=== HOW TO COMPLETE THIS TASK ===
Every line of the data that contains the string "handlePoseFile" must be copied.

=== RECORDS FOR THE TASK ===
····················

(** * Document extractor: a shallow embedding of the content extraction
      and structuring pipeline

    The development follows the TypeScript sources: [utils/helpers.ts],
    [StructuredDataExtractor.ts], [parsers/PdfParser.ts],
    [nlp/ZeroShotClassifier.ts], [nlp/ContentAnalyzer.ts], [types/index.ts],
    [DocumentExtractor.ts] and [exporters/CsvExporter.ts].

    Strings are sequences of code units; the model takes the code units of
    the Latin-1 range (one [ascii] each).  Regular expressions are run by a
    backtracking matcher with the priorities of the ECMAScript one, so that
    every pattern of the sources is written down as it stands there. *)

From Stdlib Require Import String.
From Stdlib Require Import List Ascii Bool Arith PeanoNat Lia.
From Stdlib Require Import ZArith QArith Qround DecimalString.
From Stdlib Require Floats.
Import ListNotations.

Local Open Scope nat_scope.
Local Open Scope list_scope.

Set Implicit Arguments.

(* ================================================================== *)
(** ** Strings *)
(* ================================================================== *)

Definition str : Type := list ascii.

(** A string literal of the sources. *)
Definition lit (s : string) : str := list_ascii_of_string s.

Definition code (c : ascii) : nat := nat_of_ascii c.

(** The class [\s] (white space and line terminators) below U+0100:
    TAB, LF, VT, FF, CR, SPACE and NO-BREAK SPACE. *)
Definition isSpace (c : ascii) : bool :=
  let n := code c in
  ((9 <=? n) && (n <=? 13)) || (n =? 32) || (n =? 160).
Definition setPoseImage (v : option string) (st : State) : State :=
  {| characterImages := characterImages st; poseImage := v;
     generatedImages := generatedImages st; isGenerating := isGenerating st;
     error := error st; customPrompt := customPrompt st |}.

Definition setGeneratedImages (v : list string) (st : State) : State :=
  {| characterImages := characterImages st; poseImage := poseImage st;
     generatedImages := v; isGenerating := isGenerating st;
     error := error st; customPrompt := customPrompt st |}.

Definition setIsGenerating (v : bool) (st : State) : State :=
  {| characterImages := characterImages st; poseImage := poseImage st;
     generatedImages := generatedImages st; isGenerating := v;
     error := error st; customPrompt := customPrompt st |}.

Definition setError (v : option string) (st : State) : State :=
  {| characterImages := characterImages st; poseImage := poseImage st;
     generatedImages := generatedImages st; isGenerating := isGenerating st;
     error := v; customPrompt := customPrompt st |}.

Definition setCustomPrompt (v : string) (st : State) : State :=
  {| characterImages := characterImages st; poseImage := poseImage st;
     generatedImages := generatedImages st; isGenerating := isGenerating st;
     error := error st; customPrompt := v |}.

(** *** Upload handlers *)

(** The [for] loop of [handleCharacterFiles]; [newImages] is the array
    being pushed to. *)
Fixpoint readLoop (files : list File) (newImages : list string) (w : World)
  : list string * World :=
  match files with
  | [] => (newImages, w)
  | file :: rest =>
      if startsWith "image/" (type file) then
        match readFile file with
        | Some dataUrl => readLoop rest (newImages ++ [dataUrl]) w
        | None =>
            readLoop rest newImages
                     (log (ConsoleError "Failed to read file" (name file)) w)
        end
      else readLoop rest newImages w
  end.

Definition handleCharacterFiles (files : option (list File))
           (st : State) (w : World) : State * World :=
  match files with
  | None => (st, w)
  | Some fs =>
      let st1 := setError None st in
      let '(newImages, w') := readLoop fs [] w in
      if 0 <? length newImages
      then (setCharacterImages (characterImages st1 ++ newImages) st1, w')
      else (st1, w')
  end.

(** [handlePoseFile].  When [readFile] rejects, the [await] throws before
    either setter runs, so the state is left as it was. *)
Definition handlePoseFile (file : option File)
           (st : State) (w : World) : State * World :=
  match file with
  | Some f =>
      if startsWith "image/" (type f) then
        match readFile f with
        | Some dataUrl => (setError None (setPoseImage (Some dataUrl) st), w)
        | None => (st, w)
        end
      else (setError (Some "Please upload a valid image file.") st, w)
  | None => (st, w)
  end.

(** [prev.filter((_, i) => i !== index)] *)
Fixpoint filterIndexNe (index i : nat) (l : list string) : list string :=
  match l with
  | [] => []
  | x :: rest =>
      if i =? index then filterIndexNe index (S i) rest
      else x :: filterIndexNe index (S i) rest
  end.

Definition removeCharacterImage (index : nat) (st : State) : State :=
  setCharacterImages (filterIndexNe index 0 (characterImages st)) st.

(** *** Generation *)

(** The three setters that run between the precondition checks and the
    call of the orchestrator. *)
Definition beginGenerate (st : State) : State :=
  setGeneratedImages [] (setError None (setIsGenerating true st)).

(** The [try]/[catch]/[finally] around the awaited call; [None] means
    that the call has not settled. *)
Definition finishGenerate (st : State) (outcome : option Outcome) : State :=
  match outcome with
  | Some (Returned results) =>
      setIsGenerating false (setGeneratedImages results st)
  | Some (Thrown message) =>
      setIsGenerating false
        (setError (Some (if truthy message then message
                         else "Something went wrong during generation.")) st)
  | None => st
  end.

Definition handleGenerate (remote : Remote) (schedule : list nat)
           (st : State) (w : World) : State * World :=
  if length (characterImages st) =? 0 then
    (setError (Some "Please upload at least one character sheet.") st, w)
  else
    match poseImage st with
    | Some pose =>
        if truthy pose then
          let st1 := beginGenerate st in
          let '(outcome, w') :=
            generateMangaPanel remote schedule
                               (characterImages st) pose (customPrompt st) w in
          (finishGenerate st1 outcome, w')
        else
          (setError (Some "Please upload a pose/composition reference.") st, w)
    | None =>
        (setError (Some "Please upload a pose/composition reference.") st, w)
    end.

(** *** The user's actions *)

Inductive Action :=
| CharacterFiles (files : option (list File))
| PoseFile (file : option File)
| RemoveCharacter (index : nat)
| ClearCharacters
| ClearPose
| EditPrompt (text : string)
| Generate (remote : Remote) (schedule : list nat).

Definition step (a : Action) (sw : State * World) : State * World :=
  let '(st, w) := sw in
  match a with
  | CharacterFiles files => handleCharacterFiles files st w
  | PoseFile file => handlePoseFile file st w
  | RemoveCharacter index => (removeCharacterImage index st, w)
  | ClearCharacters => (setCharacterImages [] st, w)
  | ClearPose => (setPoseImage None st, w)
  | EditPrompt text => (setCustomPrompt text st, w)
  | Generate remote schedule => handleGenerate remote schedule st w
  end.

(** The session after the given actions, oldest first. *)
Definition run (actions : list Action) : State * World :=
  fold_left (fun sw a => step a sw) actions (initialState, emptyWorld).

····················

=== TASK RESULT ===
(** [handlePoseFile].  When [readFile] rejects, the [await] throws before
Definition handlePoseFile (file : option File)
  | PoseFile file => handlePoseFile file st w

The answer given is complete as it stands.